▶ [About this task] Using the records below, quote only the span that opens with the line containing "[params.ErrorCode] that are" and closes with the line containing "(** Error values.", exactly and inclusively.

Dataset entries
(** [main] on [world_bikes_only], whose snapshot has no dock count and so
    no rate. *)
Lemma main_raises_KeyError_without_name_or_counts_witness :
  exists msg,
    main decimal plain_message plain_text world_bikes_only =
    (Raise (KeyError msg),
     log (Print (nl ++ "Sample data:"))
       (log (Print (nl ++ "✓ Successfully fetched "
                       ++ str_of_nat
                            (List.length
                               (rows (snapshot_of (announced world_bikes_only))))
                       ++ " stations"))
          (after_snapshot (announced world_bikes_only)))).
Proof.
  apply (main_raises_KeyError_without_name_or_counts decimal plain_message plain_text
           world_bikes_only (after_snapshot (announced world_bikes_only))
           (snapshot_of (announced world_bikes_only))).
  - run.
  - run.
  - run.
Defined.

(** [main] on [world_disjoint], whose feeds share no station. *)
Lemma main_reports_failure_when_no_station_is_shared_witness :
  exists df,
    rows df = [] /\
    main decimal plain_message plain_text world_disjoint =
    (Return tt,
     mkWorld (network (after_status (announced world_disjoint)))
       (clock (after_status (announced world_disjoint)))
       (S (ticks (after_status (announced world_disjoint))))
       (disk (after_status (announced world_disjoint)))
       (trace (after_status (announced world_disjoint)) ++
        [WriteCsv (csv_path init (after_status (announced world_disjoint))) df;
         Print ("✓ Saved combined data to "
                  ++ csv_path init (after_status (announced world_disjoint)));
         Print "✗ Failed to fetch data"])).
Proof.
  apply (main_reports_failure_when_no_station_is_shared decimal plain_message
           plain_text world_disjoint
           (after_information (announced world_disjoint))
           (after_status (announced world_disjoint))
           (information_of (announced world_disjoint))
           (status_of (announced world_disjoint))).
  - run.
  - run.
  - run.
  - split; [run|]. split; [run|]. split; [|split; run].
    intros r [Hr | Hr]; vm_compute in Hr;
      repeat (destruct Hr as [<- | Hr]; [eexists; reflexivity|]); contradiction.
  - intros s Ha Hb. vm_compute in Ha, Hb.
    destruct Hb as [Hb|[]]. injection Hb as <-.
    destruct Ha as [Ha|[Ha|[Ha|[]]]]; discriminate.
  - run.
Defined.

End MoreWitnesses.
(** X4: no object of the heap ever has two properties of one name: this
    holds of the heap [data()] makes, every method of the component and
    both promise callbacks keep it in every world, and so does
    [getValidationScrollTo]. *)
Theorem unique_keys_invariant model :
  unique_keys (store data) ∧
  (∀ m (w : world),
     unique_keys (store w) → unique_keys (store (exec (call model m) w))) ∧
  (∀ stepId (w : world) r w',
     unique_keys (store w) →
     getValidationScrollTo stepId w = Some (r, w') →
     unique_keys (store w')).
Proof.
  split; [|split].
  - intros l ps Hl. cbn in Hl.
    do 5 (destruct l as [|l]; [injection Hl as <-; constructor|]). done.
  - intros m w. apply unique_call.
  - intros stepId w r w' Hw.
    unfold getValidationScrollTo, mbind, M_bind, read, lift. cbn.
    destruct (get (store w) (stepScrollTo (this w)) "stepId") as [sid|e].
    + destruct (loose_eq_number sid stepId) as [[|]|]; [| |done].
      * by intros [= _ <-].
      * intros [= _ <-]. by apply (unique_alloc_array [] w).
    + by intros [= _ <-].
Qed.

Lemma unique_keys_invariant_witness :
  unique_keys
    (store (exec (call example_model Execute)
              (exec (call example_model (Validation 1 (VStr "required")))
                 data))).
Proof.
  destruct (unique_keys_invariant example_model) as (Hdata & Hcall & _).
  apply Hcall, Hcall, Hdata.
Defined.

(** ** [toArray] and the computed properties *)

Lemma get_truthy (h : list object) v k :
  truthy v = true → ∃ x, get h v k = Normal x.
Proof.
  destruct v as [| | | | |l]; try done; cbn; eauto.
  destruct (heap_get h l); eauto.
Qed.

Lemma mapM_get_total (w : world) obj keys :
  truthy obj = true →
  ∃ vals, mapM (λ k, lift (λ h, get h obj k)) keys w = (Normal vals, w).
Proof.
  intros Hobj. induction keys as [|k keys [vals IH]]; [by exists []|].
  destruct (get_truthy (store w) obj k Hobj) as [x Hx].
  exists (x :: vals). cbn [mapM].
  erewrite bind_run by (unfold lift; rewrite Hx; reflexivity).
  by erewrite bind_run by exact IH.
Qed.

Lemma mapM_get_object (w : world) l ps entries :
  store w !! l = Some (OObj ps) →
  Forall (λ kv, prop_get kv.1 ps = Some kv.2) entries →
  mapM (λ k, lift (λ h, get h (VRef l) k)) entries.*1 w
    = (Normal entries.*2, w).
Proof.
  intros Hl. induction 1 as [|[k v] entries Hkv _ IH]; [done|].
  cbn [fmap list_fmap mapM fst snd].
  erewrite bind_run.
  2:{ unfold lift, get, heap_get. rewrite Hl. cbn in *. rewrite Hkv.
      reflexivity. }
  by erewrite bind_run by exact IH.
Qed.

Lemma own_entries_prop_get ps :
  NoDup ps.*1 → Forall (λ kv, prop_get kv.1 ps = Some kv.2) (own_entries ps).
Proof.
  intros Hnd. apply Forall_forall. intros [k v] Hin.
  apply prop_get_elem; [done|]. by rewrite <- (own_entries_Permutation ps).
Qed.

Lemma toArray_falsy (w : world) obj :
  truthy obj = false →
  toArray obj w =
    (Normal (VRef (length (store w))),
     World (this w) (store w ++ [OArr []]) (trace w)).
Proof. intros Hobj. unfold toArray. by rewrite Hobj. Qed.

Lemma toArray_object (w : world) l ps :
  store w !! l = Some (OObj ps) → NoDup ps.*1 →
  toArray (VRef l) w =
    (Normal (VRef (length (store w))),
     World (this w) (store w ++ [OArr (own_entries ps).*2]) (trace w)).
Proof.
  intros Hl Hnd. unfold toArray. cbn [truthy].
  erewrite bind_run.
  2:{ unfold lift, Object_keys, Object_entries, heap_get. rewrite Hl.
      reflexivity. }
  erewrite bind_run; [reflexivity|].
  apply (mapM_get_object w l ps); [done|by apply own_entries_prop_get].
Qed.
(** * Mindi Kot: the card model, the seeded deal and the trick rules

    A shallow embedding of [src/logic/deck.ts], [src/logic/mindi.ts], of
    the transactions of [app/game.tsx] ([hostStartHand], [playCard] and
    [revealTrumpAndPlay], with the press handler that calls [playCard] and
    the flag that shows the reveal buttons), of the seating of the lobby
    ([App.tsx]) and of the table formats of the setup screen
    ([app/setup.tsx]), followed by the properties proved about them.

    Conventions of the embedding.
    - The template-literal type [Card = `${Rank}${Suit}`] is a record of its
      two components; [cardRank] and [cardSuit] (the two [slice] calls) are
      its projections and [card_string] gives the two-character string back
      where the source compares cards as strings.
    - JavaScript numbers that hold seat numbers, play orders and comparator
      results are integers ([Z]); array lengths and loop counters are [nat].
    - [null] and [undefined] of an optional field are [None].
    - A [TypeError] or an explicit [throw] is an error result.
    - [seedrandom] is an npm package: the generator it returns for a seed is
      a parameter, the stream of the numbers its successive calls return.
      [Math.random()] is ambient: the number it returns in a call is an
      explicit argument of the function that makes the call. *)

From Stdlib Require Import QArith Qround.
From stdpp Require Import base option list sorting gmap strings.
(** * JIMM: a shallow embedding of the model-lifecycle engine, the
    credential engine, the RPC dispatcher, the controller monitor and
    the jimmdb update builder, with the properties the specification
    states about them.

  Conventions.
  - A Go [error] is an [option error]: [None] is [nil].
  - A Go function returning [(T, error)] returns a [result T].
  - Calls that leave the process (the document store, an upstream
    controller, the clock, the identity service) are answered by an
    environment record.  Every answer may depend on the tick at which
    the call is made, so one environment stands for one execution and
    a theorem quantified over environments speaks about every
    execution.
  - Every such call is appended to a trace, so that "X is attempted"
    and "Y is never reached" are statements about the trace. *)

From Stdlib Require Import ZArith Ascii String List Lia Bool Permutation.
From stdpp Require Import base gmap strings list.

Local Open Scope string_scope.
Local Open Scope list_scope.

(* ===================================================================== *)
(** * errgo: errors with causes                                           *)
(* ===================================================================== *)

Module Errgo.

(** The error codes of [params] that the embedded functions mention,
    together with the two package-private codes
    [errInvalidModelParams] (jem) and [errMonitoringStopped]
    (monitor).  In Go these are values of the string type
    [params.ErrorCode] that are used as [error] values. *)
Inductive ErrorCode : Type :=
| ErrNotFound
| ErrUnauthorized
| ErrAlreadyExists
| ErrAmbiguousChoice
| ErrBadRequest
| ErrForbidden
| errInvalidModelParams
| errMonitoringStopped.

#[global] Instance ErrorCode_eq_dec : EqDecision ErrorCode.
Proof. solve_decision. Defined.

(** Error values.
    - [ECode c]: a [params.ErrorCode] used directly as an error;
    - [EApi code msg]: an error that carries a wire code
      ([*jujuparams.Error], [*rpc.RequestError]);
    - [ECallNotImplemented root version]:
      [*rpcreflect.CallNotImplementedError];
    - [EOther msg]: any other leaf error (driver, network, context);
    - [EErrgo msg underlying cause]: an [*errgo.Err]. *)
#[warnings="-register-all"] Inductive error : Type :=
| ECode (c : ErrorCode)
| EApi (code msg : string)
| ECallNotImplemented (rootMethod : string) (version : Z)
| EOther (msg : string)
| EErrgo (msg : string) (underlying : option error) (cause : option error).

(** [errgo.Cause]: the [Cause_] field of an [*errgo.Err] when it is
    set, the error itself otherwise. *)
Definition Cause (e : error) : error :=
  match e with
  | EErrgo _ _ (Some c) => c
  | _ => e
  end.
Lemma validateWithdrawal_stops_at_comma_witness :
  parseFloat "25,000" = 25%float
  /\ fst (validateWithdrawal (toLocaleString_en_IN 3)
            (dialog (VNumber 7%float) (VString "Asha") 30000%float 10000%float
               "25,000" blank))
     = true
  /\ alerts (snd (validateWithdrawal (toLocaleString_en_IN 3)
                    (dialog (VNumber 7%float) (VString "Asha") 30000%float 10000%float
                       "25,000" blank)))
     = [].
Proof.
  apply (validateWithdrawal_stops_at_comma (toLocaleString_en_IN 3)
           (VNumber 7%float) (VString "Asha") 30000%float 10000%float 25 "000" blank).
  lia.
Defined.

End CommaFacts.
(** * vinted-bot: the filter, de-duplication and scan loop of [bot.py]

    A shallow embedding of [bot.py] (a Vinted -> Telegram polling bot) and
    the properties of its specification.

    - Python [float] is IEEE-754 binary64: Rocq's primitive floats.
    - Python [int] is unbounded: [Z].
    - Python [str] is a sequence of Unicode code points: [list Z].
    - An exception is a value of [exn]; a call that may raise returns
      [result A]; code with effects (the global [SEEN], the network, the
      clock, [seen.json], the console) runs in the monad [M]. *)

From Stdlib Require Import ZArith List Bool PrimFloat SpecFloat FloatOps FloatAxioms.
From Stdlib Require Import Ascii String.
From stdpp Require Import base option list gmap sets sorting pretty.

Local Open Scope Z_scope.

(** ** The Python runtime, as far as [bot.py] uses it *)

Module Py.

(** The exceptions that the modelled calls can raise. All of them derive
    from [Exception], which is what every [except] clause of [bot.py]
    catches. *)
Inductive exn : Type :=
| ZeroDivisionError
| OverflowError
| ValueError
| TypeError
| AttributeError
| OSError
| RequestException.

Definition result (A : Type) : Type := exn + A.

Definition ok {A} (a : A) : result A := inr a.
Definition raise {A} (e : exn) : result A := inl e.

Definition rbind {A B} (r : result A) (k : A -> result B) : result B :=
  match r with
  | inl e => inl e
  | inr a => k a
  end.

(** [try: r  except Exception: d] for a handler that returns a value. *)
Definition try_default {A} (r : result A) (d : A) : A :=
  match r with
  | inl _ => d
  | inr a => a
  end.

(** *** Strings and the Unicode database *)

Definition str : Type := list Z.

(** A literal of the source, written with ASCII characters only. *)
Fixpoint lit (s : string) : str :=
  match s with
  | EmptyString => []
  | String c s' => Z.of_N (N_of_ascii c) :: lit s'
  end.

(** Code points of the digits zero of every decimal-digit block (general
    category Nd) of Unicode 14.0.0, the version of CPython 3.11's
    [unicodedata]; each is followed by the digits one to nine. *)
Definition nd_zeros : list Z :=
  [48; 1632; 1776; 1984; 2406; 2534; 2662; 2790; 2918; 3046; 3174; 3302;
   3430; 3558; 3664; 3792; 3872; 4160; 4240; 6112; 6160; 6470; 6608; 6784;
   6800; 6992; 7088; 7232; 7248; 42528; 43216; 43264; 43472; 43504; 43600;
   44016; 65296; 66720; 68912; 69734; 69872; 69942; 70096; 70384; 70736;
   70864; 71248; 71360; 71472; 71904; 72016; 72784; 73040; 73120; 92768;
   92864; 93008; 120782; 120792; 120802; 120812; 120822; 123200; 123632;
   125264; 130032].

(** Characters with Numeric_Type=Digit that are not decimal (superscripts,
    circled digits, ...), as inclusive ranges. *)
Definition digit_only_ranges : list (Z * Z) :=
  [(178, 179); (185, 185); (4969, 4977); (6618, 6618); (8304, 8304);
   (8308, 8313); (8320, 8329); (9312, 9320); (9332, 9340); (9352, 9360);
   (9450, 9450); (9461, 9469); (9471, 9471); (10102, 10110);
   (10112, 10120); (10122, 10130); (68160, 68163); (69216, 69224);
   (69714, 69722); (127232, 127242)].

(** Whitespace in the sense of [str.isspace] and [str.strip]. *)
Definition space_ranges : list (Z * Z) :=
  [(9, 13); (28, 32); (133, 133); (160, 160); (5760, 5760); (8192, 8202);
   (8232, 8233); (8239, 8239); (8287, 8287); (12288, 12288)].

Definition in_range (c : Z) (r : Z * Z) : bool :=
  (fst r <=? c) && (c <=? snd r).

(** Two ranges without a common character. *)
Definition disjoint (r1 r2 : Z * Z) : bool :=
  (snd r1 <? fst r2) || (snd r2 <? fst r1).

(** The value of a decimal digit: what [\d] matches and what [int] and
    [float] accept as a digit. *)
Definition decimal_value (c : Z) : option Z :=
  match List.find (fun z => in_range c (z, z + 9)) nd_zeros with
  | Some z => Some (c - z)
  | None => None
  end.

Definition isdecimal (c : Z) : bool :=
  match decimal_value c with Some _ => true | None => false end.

▶ [Problem solution]
    [params.ErrorCode] that are used as [error] values. *)
Inductive ErrorCode : Type :=
| ErrNotFound
| ErrUnauthorized
| ErrAlreadyExists
| ErrAmbiguousChoice
| ErrBadRequest
| ErrForbidden
| errInvalidModelParams
| errMonitoringStopped.

#[global] Instance ErrorCode_eq_dec : EqDecision ErrorCode.
Proof. solve_decision. Defined.

(** Error values.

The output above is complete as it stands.